Reciclagem agroindustrial gera doce de café com leite e novas rações animais
Pesquisadores da Ufla uniram inovação, sabor e reaproveitamento de resíduos agroindustriais para criar um doce de café com leite e novas rações animais em três projetos que promovem a redução do desperdício.
O doce de café com leite - desenvolvido em projeto liderado pela pesquisadora da Ufla (Universidade Federal de Lavras) Larissa Ferreira - inova duplamente: por ser inédito no mercado e por reaproveitar o soro de leite, produto descartado pela indústria de laticínios.
"Precisávamos chegar na formulação ideal para fazer o doce e encontrar a melhor maneira de inserir nele o café", explica Ferreira.
A pesquisa começou com a busca pela concentração ideal do café, para que o resultado não fosse forte nem fraco demais. Em seguida, foram realizados testes sensoriais sobre as concentrações do soro de leite.
O próximo passo da pesquisa será substituir o amido pela mucilagem do café, que tem propriedades nutricionais similares e funciona com o mesmo princípio, o de dar viscosidade. A substância tem a vantagem de poder ser extraída da casca e da semente do grão, que normalmente são descartados e constituem um dos maiores problemas ambientais do descascamento do café.
"Aproveitar esse resíduo é um projeto inédito", adianta Carlos José Pimenta, professor do Departamento de Ciência e Tecnologia de Alimentos da Ufla e coordenador dos trabalhos.

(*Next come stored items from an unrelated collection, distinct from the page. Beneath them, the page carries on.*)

(* ===== verification/MRSystem.v ===== *)
(** * The MapReduce system: a master and its workers

    The loop of [Worker] ([labs/src/mr/worker.go]) against the handlers of the
    master ([labs/src/mr/master.go]) and a shared file system.  Workers ask,
    perform and respond in any interleaving, may be slow, and may die at any
    time; opening, reading and renaming files may fail.  One task is performed
    in one step.

    When the master declares the job done, the output files hold what the
    sequential program writes, provided that no response was counted twice. *)

From S2P Require Import Prelude MapReduce MapReduceCorrect MRMaster.
Local Open Scope Z_scope.

(** Where a worker is in the loop of [Worker]. *)
Inductive wphase :=
| WIdle
| WHas (reply : AskReply)
| WDone (args : ResponseArgs)
| WGone.

Record sys := mkSys { mst : mstate; disk : fs; workers : list wphase }.

Inductive sact :=
| SAsk (w : nat) (now : Z)
| SPerform (w : nat) (ios : io)
| SRespond (w : nat) (now : Z)
| SExit (w : nat)
| SWait (k : nat)
| SCount (k : nat).

Section system.
Context `{!JsonCodec}.
Context (sortKV : list KeyValue → list KeyValue).
Context (mapf : string → string → list KeyValue) (reducef : string → list string → string).

(** What [Worker] does with the answer of the master: the files it leaves, and
    the response it sends, if it sends one. *)
Definition Worker_task (ios : io) (reply : AskReply) (f : fs) : go (fs * option ResponseArgs) :=
  if bool_decide (Kind reply = "none") then Done (f, None)
  else if bool_decide (Kind reply = "map") then
    '(f', ok) ← performMap ios mapf (File reply) (Z.to_nat (NReduce reply)) (Z.to_nat (Index reply)) f;
    Done (f', if (ok : bool) then Some (mkResponseArgs "map" (Index reply)) else None)
  else
    let '(f', ok) := performReduce sortKV ios reducef (Z.to_nat (Splite reply)) (Z.to_nat (Index reply)) f in
    Done (f', if (ok : bool) then Some (mkResponseArgs "reduce" (Index reply)) else None).

(** The rounds of [Worker], interleaved. *)
Definition sstep (s : sys) (a : sact) : go sys :=
  match a with
  | SAsk w now =>
      match workers s !! w with
      | Some WIdle =>
          let '(_, reply, _) := HandleAsk (master (mst s)) now in
          m ← mstep (mst s) (MAsk now);
          Done (mkSys m (disk s) (<[w := WHas reply]> (workers s)))
      | _ => Stuck
      end
  | SPerform w ios =>
      match workers s !! w with
      | Some (WHas reply) =>
          '(f, resp) ← Worker_task ios reply (disk s);
          Done (mkSys (mst s) f
            (<[w := match resp with Some args => WDone args | None => WIdle end]> (workers s)))
      | _ => Stuck
      end
  | SRespond w now =>
      match workers s !! w with
      | Some (WDone args) =>
          m ← mstep (mst s) (MResponse args now);
          Done (mkSys m (disk s) (<[w := WIdle]> (workers s)))
      | _ => Stuck
      end
  | SExit w => Done (mkSys (mst s) (disk s) (<[w := WGone]> (workers s)))
  | SWait k => m ← mstep (mst s) (MWait k); Done (mkSys m (disk s) (workers s))
  | SCount k => m ← mstep (mst s) (MCount k); Done (mkSys m (disk s) (workers s))
  end.

Fixpoint srun (s : sys) (acts : list sact) : go sys :=
  match acts with
  | [] => Done s
  | a :: acts => s' ← sstep s a; srun s' acts
  end.

Lemma srun_app s acts acts' : srun s (acts ++ acts') = (s' ← srun s acts; srun s' acts').
Proof.
  revert s. induction acts as [|a acts IH]; intros s; [done|]. cbn [app srun].
  destruct (sstep s a); [|done..]. go_simpl. apply IH.
Qed.


Definition sinit (files : list string) (nReduce : nat) (f : fs) (n : nat) : sys :=
  mkSys (minit files nReduce) f (replicate n WIdle).

(** Writing never fails. *)
Definition writes_ok (a : sact) : Prop :=
  match a with SPerform _ ios => ∀ s, fails_write ios s = false | _ => True end.

(** ** Invariant *)

Context `{!Json, !GoSort ByKey_Less sortKV}.
Context (files : list string) (nReduce : nat) (f0 : fs).
Context (Hn : nReduce ≠ 0%nat) (Hready : job_ready files f0).

Notation mapped := (mapped mapf files nReduce f0).
Notation reduced := (reduced sortKV mapf reducef files nReduce f0).
Notation all_mapped := (all_mapped mapf files nReduce f0).

(** The work of a response is on disk. *)
Definition work_done (f : fs) (k : slice) (i : nat) : Prop :=
  match k with MTASKS => mapped f i | RTASKS => reduced f i end.

Definition worker_ok (f : fs) (p : wphase) : Prop :=
  match p with
  | WHas reply =>
      Kind reply = "none" ∨
      Kind reply = "map" ∧ (∃ i, Index reply = Z.of_nat i ∧ files !! i = Some (File reply)) ∧
        NReduce reply = Z.of_nat nReduce ∨
      Kind reply = "reduce" ∧ (∃ i, Index reply = Z.of_nat i ∧ (i < nReduce)%nat) ∧
        Splite reply = Z.of_nat (length files) ∧ all_mapped f
  | WDone args => ∃ i, ra_Index args = Z.of_nat i ∧ work_done f (slice_of args) i
  | _ => True
  end.

Record sinv (s : sys) : Prop := {
  si_minv : minv files nReduce (mst s);
  si_files : filename <$> mtasks (master (mst s)) = files;
  si_clean : clean (disk s);
  si_inputs : same_inputs files f0 (disk s);
  si_done : ∀ k i, i ∈ accepted_of k (accepted (mst s)) → work_done (disk s) k i;
  si_workers : Forall (worker_ok (disk s)) (workers s);
}.

(** A file system that has all the work of another one. *)
Definition keeps (f f' : fs) : Prop :=
  clean f' ∧ same_inputs files f0 f' ∧ ∀ k i, work_done f k i → work_done f' k i.

Lemma keeps_worker f f' p : keeps f f' → worker_ok f p → worker_ok f' p.
Proof.
  intros (_ & _ & Hk). destruct p as [|reply|args|]; cbn; [done| |naive_solver|done].
  intros [?|[?|(? & ? & ? & Ha)]]; [by left|by right; left|]. right; right.
  split; [done|]. split; [done|]. split; [done|]. intros m Hm. by apply (Hk MTASKS), Ha.
Qed.

(** *** Tasks *)

Lemma map_task ios f i file :
  files !! i = Some file → clean f → same_inputs files f0 f →
  ∃ f' ok, performMap ios mapf file nReduce i f = Done (f', ok) ∧ keeps f f' ∧ (ok = true → mapped f' i).
Proof.
  intros Hi Hc Hs. destruct (performMap_outcome ios mapf file nReduce i f Hn Hc) as (f' & ok & -> & Hc' & Hout & Hin).
  assert (∀ r, (r < nReduce)%nat → (f' !! inter_name i r =
      Some (concat_str (json_encode <$> filter (in_bucket nReduce r) (emitted mapf files f0 i)))) ∨
    ok = false ∧ f' !! inter_name i r = f !! inter_name i r) as Hin'.
  { intros r Hr. destruct (Hin r Hr) as [(content & Hf & ?)|?]; [left|by right].
    unfold emitted. rewrite Hi, <- (Hs file) by eauto with go_lists. by rewrite Hf. }
  exists f', ok. split; [done|]. split; [|intros -> r Hr; by destruct (Hin' r Hr) as [|[? _]]].
  split; [done|]. split.
  - intros s Hss. rewrite Hout; [by apply Hs|]. intros r ->. destruct (jr_inputs _ _ Hready _ Hss) as [_ Hno].
    apply Hno. left. eauto.
  - intros [] j; cbn.
    + intros Hm r Hr. destruct (decide (j = i)) as [->|Hne].
      * destruct (Hin' r Hr) as [|[_ ->]]; [done|by apply Hm].
      * rewrite Hout; [by apply Hm|]. intros r' E%inter_name_inj. tauto.
    + unfold MapReduceCorrect.reduced. intros Hr. rewrite Hout; [done|]. intros r E. by eapply inter_not_out.
Qed.

Lemma reduce_task ios f r :
  (∀ s, fails_write ios s = false) → (r < nReduce)%nat → clean f → same_inputs files f0 f → all_mapped f →
  ∃ f' ok, performReduce sortKV ios reducef (length files) r f = (f', ok) ∧ keeps f f' ∧
    (ok = true → reduced f' r).
Proof.
  intros Hw Hr Hc Hs Hm.
  destruct (performReduce_outcome sortKV ios reducef (length files) r f
    (fun m => filter (in_bucket nReduce r) (emitted mapf files f0 m))) as (f' & ok & -> & Hc' & Hout & Ho & _).
  { done. } { done. } { intros j Hj. by apply Hm. }
  exists f', ok. split; [done|]. split; [|intros ->; by destruct Ho as [|[? _]]].
  split; [done|]. split.
  - intros s Hss. rewrite Hout; [by apply Hs|]. intros ->. destruct (jr_inputs _ _ Hready _ Hss) as [_ Hno].
    apply Hno. right. eauto.
  - intros [] j; cbn.
    + intros Hj r' Hr'. rewrite Hout by apply inter_not_out. by apply Hj.
    + unfold MapReduceCorrect.reduced. intros Hj. destruct (decide (j = r)) as [->|Hne].
      * by destruct Ho as [|[_ ->]].
      * rewrite Hout; [done|]. by intros ?%out_name_inj.
Qed.

(** *** The master *)

Lemma filename_insert (ts : list Task) i t t' :
  ts !! i = Some t → filename t' = filename t → filename <$> <[i := t']> ts = filename <$> ts.
Proof.
  intros Hi Hf. rewrite list_fmap_insert. apply list_insert_id. by rewrite list_lookup_fmap, Hi, Hf.
Qed.

Lemma mstep_frame s a s' :
  mstep s a = Done s' →
  filename <$> mtasks (master s') = filename <$> mtasks (master s) ∧
  accepted s' = accepted s ++
    match a with
    | MResponse args now =>
        match HandleResponse_task (master s) args now with
        | Done (_, true) => [(slice_of args, Z.to_nat (ra_Index args))]
        | _ => []
        end
    | _ => []
    end.
Proof.
  destruct a as [now|k|args now|k]; cbn [mstep]; intros Hs.
  - rewrite app_nil_r. unfold HandleAsk in Hs. destruct (bool_decide _).
    + destruct (first_idle 0 (mtasks (master s))) as [[j t]|] eqn:E; injection Hs as <-; [|done].
      apply first_idle_spec in E as (n' & -> & Hn' & _). split; [|done]. by apply (filename_insert _ _ t).
    + by destruct (first_idle 0 (rtasks (master s))) as [[j t]|]; injection Hs as <-.
  - rewrite app_nil_r. destruct (timers s !! k) as [[sl i]|]; [|done]. injection Hs as <-. split; [|done].
    cbn [master]. unfold wait. destruct (tasks_of (master s) sl !! i) as [t|] eqn:Et; [|done].
    case_bool_decide; [done|]. destruct sl; [by apply (filename_insert _ _ t)|done].
  - go_cases Hs. subst s'. rewrite E. split.
    + unfold HandleResponse_task in E. go_cases E; [|by injection E as <- <-].
      injection E as <- <-. apply idx_Done in E0 as [_ Ht]. apply upd_Done in E1 as [_ ->]. cbn [master].
      destruct (slice_of args); [by apply (filename_insert _ _ a)|done].
    + destruct b; cbn; by rewrite ?app_nil_r.
  - rewrite app_nil_r. destruct (counts s !! k) as [sl|]; [|done]. injection Hs as <-. by destruct sl.
Qed.

Lemma sinv_master s a m ws :
  sinv s → mstep (mst s) a = Done m → Forall (worker_ok (disk s)) ws →
  match a with
  | MResponse args _ => ∃ i, ra_Index args = Z.of_nat i ∧ work_done (disk s) (slice_of args) i
  | _ => True
  end → sinv (mkSys m (disk s) ws).
Proof.
  intros [Hm Hf Hc Hi Hd Hw] Hs Hws Ha. destruct (mstep_frame _ _ _ Hs) as [Hfn Hacc].
  split; cbn; try done.
  - by eapply mstep_inv.
  - by rewrite Hfn.
  - intros k i. rewrite Hacc. unfold accepted_of. rewrite filter_app, fmap_app, elem_of_app.
    intros [Hin|Hin]; [by apply Hd|]. destruct a as [| |args now|]; [by apply elem_of_nil in Hin..| |by apply elem_of_nil in Hin].
    destruct (HandleResponse_task _ _ _) as [[? []]| |]; [|by apply elem_of_nil in Hin..].
    rewrite filter_cons in Hin. case_decide as Ek; cbn in Hin; [|by apply elem_of_nil in Hin].
    apply list_elem_of_singleton in Hin as ->. cbn in Ek. destruct Ha as (j & -> & Hj).
    rewrite Nat2Z.id. by subst k.
Qed.
(* ===== verification/MRLiveness.v ===== *)
(** * Can a job finish? ([mr/master.go], [mr/worker.go])

    Nothing forces the workers of a MapReduce job to answer in time, so a job
    need not end; but it should never get into a state from which it cannot.
    As long as no response was accepted twice it does not: one worker that is
    left, and is quick from now on, can finish the job ([job_can_finish]).

    When a response is accepted twice, [map_remain] can pass 0 on its way
    down.  [HandleAsk] tests it against 0, so the reduce phase then never
    begins, and the job hangs whatever the workers do ([job_hangs]). *)

From S2P Require Import Prelude MapReduce MapReduceCorrect MRMaster MRSystem.
Local Open Scope Z_scope.

(** ** Timers *)

(** A task in progress has its [wait] goroutine. *)
Definition watched (s : mstate) : Prop :=
  ∀ k i t, tasks_of (master s) k !! i = Some t → tk_state t = IN_PROGRESS → (k, i) ∈ timers s.

(** Replacing a task by one that is not in progress. *)
Lemma watched_set s k i t' timers' counts' accepted' :
  watched s → tk_state t' ≠ IN_PROGRESS → (∀ x, x ≠ (k, i) → x ∈ timers s → x ∈ timers') →
  watched (mkMState (set_tasks k (<[i := t']> (tasks_of (master s) k)) (master s)) timers' counts' accepted').
Proof.
  intros Hw Ht' Hin k' j t Hj Ht. cbn in *. destruct (decide (k' = k)) as [->|Hk].
  - rewrite tasks_set_same in Hj. apply list_lookup_insert_Some in Hj as [(<- & <- & _)|[Hne Hj]]; [done|].
    apply Hin; [congruence|by eapply Hw].
  - rewrite tasks_set_other in Hj by done. apply Hin; [congruence|by eapply Hw].
Qed.

Lemma watched_ask s k i t now c a :
  watched s → watched (mkMState (set_tasks k (<[i := mkTask (filename t) IN_PROGRESS now]> (tasks_of (master s) k))
    (master s)) (timers s ++ [(k, i)]) c a).
Proof.
  intros Hw k' j t' Hj Ht. cbn in *. destruct (decide (k' = k)) as [->|Hk].
  - rewrite tasks_set_same in Hj. apply list_lookup_insert_Some in Hj as [(<- & _ & _)|[Hne Hj]]; [set_solver|].
    apply elem_of_app. left. by eapply Hw.
  - rewrite tasks_set_other in Hj by done. apply elem_of_app. left. by eapply Hw.
Qed.

Lemma mstep_watched s a s' : mstep s a = Done s' → watched s → watched s'.
Proof.
  intros Hs Hw. destruct a as [now|k|args now|k]; cbn [mstep] in Hs.
  - unfold HandleAsk in Hs. destruct (bool_decide _).
    + destruct (first_idle 0 (mtasks (master s))) as [[j t]|]; injection Hs as <-.
      * by apply (watched_ask s MTASKS).
      * cbn. rewrite app_nil_r. by destruct s.
    + destruct (first_idle 0 (rtasks (master s))) as [[j t]|]; injection Hs as <-.
      * by apply (watched_ask s RTASKS).
      * cbn. rewrite app_nil_r. by destruct s.
  - destruct (timers s !! k) as [[sl i]|] eqn:Ek; [|done]. injection Hs as <-.
    assert (∀ x, x ≠ (sl, i) → x ∈ timers s → x ∈ delete k (timers s)) as Hdel.
    { intros x Hx Hin. rewrite (delete_Permutation _ _ _ Ek) in Hin. set_solver. }
    unfold wait. destruct (tasks_of (master s) sl !! i) as [t|] eqn:Et.
    + case_bool_decide as Hc; [|by apply watched_set].
      intros k' j t' Hj Ht. cbn in *. apply Hdel; [|by eapply Hw]. intros [= -> ->]. congruence.
    + intros k' j t' Hj Ht. cbn in *. apply Hdel; [|by eapply Hw]. intros [= -> ->]. congruence.
  - go_cases Hs. subst s'. unfold HandleResponse_task in E.
    apply go_bind_done in E as (t & Ht & E). case_bool_decide.
    + apply go_bind_done in E as (ts & Hts & E). injection E as <- <-. apply upd_Done in Hts as [_ ->].
      by apply watched_set.
    + injection E as <- <-. by destruct s.
  - destruct (counts s !! k) as [sl|]; [|done]. injection Hs as <-.
    intros k' j t Hj Ht. apply (Hw k' j t); [|done]. by destruct sl, k'.
Qed.

(** ** Invariant *)

(** The master's part of a step of the system. *)
Definition master_part (s s' : sys) : Prop := mst s' = mst s ∨ ∃ a, mstep (mst s) a = Done (mst s').

Section finish.
Context `{!JsonCodec}.
Context (sortKV : list KeyValue → list KeyValue).
Context (mapf : string → string → list KeyValue) (reducef : string → list string → string).
Context `{!Json, !GoSort ByKey_Less sortKV}.
Context (files : list string) (nReduce : nat) (f0 : fs).
Context (Hn : nReduce ≠ 0%nat) (Hready : job_ready files f0).

Notation sinv := (sinv sortKV mapf reducef files nReduce f0).
Notation sstep := (sstep sortKV mapf reducef).
Notation srun := (srun sortKV mapf reducef).
Notation Worker_task := (Worker_task sortKV mapf reducef).

Lemma sstep_master s a s' : sstep s a = Done s' → master_part s s'.
Proof.
  unfold master_part. destruct a as [w now|w ios|w now|w|k|k]; cbn [MRSystem.sstep]; intros Hs.
  - destruct (workers s !! w) as [[]|]; [|done..]. destruct (HandleAsk _ _) as [[? ?] ?].
    go_inv Hs. injection Hs as <-. eauto.
  - destruct (workers s !! w) as [[]|]; [done| |done..]. go_inv Hs. destruct a. injection Hs as <-. by left.
  - destruct (workers s !! w) as [[]|]; [done|done| |done..]. go_inv Hs. injection Hs as <-. eauto.
  - injection Hs as <-. by left.
  - go_inv Hs. injection Hs as <-. eauto.
  - go_inv Hs. injection Hs as <-. eauto.
Qed.

(** The task of a response exists. *)
Definition in_range (p : wphase) : Prop :=
  match p with
  | WDone args => 0 ≤ ra_Index args <
      match slice_of args with MTASKS => zlen files | RTASKS => Z.of_nat nReduce end
  | _ => True
  end.

Record linv (s : sys) : Prop := {
  li_sinv : sinv s;
  li_nodup : NoDup (accepted (mst s));
  li_watched : watched (mst s);
  li_range : Forall in_range (workers s);
}.

Lemma worker_range f ios reply f' args :
  worker_ok sortKV mapf reducef files nReduce f0 f (WHas reply) →
  Worker_task ios reply f = Done (f', Some args) → in_range (WDone args).
Proof.
  intros Hr Ht. unfold MRSystem.Worker_task in Ht. case_bool_decide; [done|].
  destruct Hr as [?|[(Hk & (i & Hi & Hfile) & _)|(Hk & (i & Hi & Hlt) & _)]]; [done|..].
  - rewrite bool_decide_eq_true_2 in Ht by done. go_cases Ht. destruct b; [|done]. injection Ht as <- <-.
    change (0 ≤ Index reply < zlen files). rewrite Hi. apply lookup_lt_Some in Hfile. unfold zlen. lia.
  - rewrite bool_decide_eq_false_2 in Ht by congruence.
    destruct (performReduce _ _ _ _ _ _) as [f1 []]; [|done]. injection Ht as <- <-.
    change (0 ≤ Index reply < Z.of_nat nReduce). rewrite Hi. lia.
Qed.

Lemma linv_step s a s' :
  linv s → writes_ok a → sstep s a = Done s' → NoDup (accepted (mst s')) → linv s'.
Proof.
  intros [Hi Hnd Hw Hr] Ha Hs Hnd'. split.
  - by eapply (sstep_inv sortKV mapf reducef files nReduce f0 Hn Hready s a).
  - done.
  - destruct (sstep_master _ _ _ Hs) as [->|[b Hb]]; [done|]. by eapply mstep_watched.
  - destruct a as [w now|w ios|w now|w|k|k]; cbn [MRSystem.sstep] in Hs.
    + destruct (workers s !! w) as [[]|]; [|done..]. destruct (HandleAsk _ _) as [[? ?] ?].
      go_inv Hs. injection Hs as <-. by apply Forall_insert.
    + destruct (workers s !! w) as [[|reply| |]|] eqn:Ew; [done| |done..]. go_inv Hs. destruct a as [f [args|]];
        injection Hs as <-; (apply Forall_insert; [done|]); [|done].
      eapply worker_range; [|exact E]. pose proof (si_workers _ _ _ _ _ _ _ Hi) as Hws.
      rewrite Forall_lookup in Hws. by apply (Hws w).
    + destruct (workers s !! w) as [[]|]; [done|done| |done..]. go_inv Hs. injection Hs as <-. by apply Forall_insert.
    + injection Hs as <-. by apply Forall_insert.
    + go_inv Hs. by injection Hs as <-.
    + go_inv Hs. by injection Hs as <-.
Qed.

Lemma linv_init n : linv (sinit files nReduce f0 n).
Proof.
  split.
  - by apply sinit_inv.
  - constructor.
  - intros [] i t; cbn.
    + intros (? & -> & _)%list_lookup_fmap_Some. done.
    + intros [-> _]%lookup_replicate. done.
  - cbn. by apply Forall_replicate.
Qed.

Lemma linv_run s acts s' :
  Forall writes_ok acts → linv s → srun s acts = Done s' → NoDup (accepted (mst s')) → linv s'.
Proof.
  intros Hw. revert s. induction Hw as [|a acts Ha Hw IH]; intros s Hs Hr Hnd; cbn [MRSystem.srun] in Hr.
  { by injection Hr as <-. }
  go_inv Hr. apply (IH a0); [|done..]. eapply linv_step; [done..|].
  by eapply (srun_accepted_nodup sortKV mapf reducef).
Qed.

(** ** Continuations *)

(** Everything happens at time [T], and no worker dies. *)
Definition at_time (T : Z) (a : sact) : Prop :=
  match a with SAsk _ now | SRespond _ now => now = T | SExit _ => False | _ => True end.

Definition can (T : Z) (s s' : sys) : Prop :=
  ∃ acts, Forall writes_ok acts ∧ Forall (at_time T) acts ∧ srun s acts = Done s'.

#[local] Instance can_preorder T : PreOrder (can T).
Proof.
  split; [intros s; by exists []|]. intros s1 s2 s3 (a & Ha & Ha' & Hr) (b & Hb & Hb' & Hr').
  exists (a ++ b). rewrite !Forall_app, srun_app, Hr. done.
Qed.

Lemma can_step T s a s' : writes_ok a → at_time T a → sstep s a = Done s' → can T s s'.
Proof. intros Hw Ht Hs. exists [a]. split; [by constructor|]. split; [by constructor|]. cbn. by rewrite Hs. Qed.

(** One step that keeps what is accepted, or adds something new. *)
Lemma go_on T s a s' l :
  linv s → writes_ok a → at_time T a → sstep s a = Done s' → accepted (mst s') = accepted (mst s) ++ l →
  NoDup (accepted (mst s) ++ l) → can T s s' ∧ linv s'.
Proof.
  intros Hi Hw Ht Hs Ha Hnd. split; [by apply (can_step T s a)|]. eapply linv_step; [done..|]. by rewrite Ha.
Qed.

Lemma go_on_same T s a s' :
  linv s → writes_ok a → at_time T a → sstep s a = Done s' → accepted (mst s') = accepted (mst s) →
  can T s s' ∧ linv s'.
Proof.
  intros Hi Hw Ht Hs Ha. apply (go_on T s a s' []); [done..| |]; rewrite app_nil_r; [done|]. apply Hi.
Qed.

(** *** A task that nothing disturbs *)

Lemma task_succeeds s reply :
  sinv s → worker_ok sortKV mapf reducef files nReduce f0 (disk s) (WHas reply) → Kind reply ≠ "none" →
  ∃ f, Worker_task no_failures reply (disk s) = Done (f, Some (mkResponseArgs (Kind reply) (Index reply))).
Proof.
  intros [_ _ Hc Hin _ _] Hr Hnone. unfold MRSystem.Worker_task. rewrite bool_decide_eq_false_2 by done.
  destruct Hr as [?|[(Hk & (i & Hi & Hfile) & Hnr)|(Hk & (i & Hi & Hlt) & Hsp & Hall)]]; [done|..].
  - rewrite bool_decide_eq_true_2 by done. rewrite Hk, Hi, Hnr, !Nat2Z.id.
    assert (File reply ∈ files) as Hff by eauto with go_lists.
    destruct (jr_inputs _ _ Hready _ Hff) as [[c Hcont] _].
    destruct (performMap_spec mapf (File reply) c nReduce i (disk s)) as (f & -> & _); [done|done|by rewrite Hin|].
    go_simpl. eauto.
  - rewrite bool_decide_eq_false_2 by congruence. rewrite Hk, Hi, Hsp, !Nat2Z.id.
    destruct (performReduce_spec sortKV reducef (length files) i (disk s)
      (fun m => filter (in_bucket nReduce i) (emitted mapf files f0 m))) as (f & -> & _); [done| |eauto].
    intros j Hj. by apply Hall.
Qed.

(** *** A worker gets rid of what it has *)

(** Ten seconds after the task was given out last, its response is ignored. *)
Lemma respond_late T s w args :
  linv s → workers s !! w = Some (WDone args) →
  (∀ k i t, tasks_of (master (mst s)) k !! i = Some t → timestamp t + 10 ≤ T) →
  ∃ s', can T s s' ∧ linv s' ∧ mst s' = mst s ∧ workers s' !! w = Some WIdle.
Proof.
  intros Hi Hw Hlate. pose proof Hi as [Hs _ _ Hr]. rewrite Forall_lookup in Hr. specialize (Hr w _ Hw). cbn in Hr.
  destruct (idx_in_range (tasks_of (master (mst s)) (slice_of args)) (ra_Index args)) as (t & Hix & Ht).
  { unfold zlen. rewrite (mi_size _ _ _ (si_minv _ _ _ _ _ _ _ Hs)). unfold zlen in Hr. destruct (slice_of args); lia. }
  assert (mstep (mst s) (MResponse args T) = Done (mst s)) as Hm.
  { cbn [mstep]. unfold HandleResponse_task. rewrite Hix. go_simpl. rewrite bool_decide_eq_false_2.
    - go_simpl. by destruct (mst s).
    - specialize (Hlate _ _ _ Ht). lia. }
  assert (sstep s (SRespond w T) = Done (mkSys (mst s) (disk s) (<[w := WIdle]> (workers s)))) as Hst.
  { cbn [MRSystem.sstep]. rewrite Hw, Hm. done. }
  exists (mkSys (mst s) (disk s) (<[w := WIdle]> (workers s))).
  destruct (go_on_same T s (SRespond w T) _ Hi I eq_refl Hst eq_refl). split_and!; [done..|].
  cbn. apply list_lookup_insert_eq. by eapply lookup_lt_Some.
Qed.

Para chegar às prateleiras, entretanto, o doce ainda precisa passar por um processo de investigação sobre o tempo de estabilidade de suas características físicas e químicas, o que definirá o prazo de validade do produto.
RAÇÕES
Partindo do aproveitamento de diferentes tipos de resíduos, como a filetagem de peixes e as cascas de melancia e café, outras pesquisas coordenadas por Pimenta pretendem reduzir custos e o impacto ambiental de pequenos produtores.
Segundo Pimenta, a grande novidade é usar a casca do café - que normalmente é utilizada como adubo orgânico - como ração para peixes.
Outra técnica é a filetagem das sobras de pescado que antes eram descartadas e agora pode servir para alimentar os peixes. "É um projeto viável para pequenos produtores", afima o pesquisador.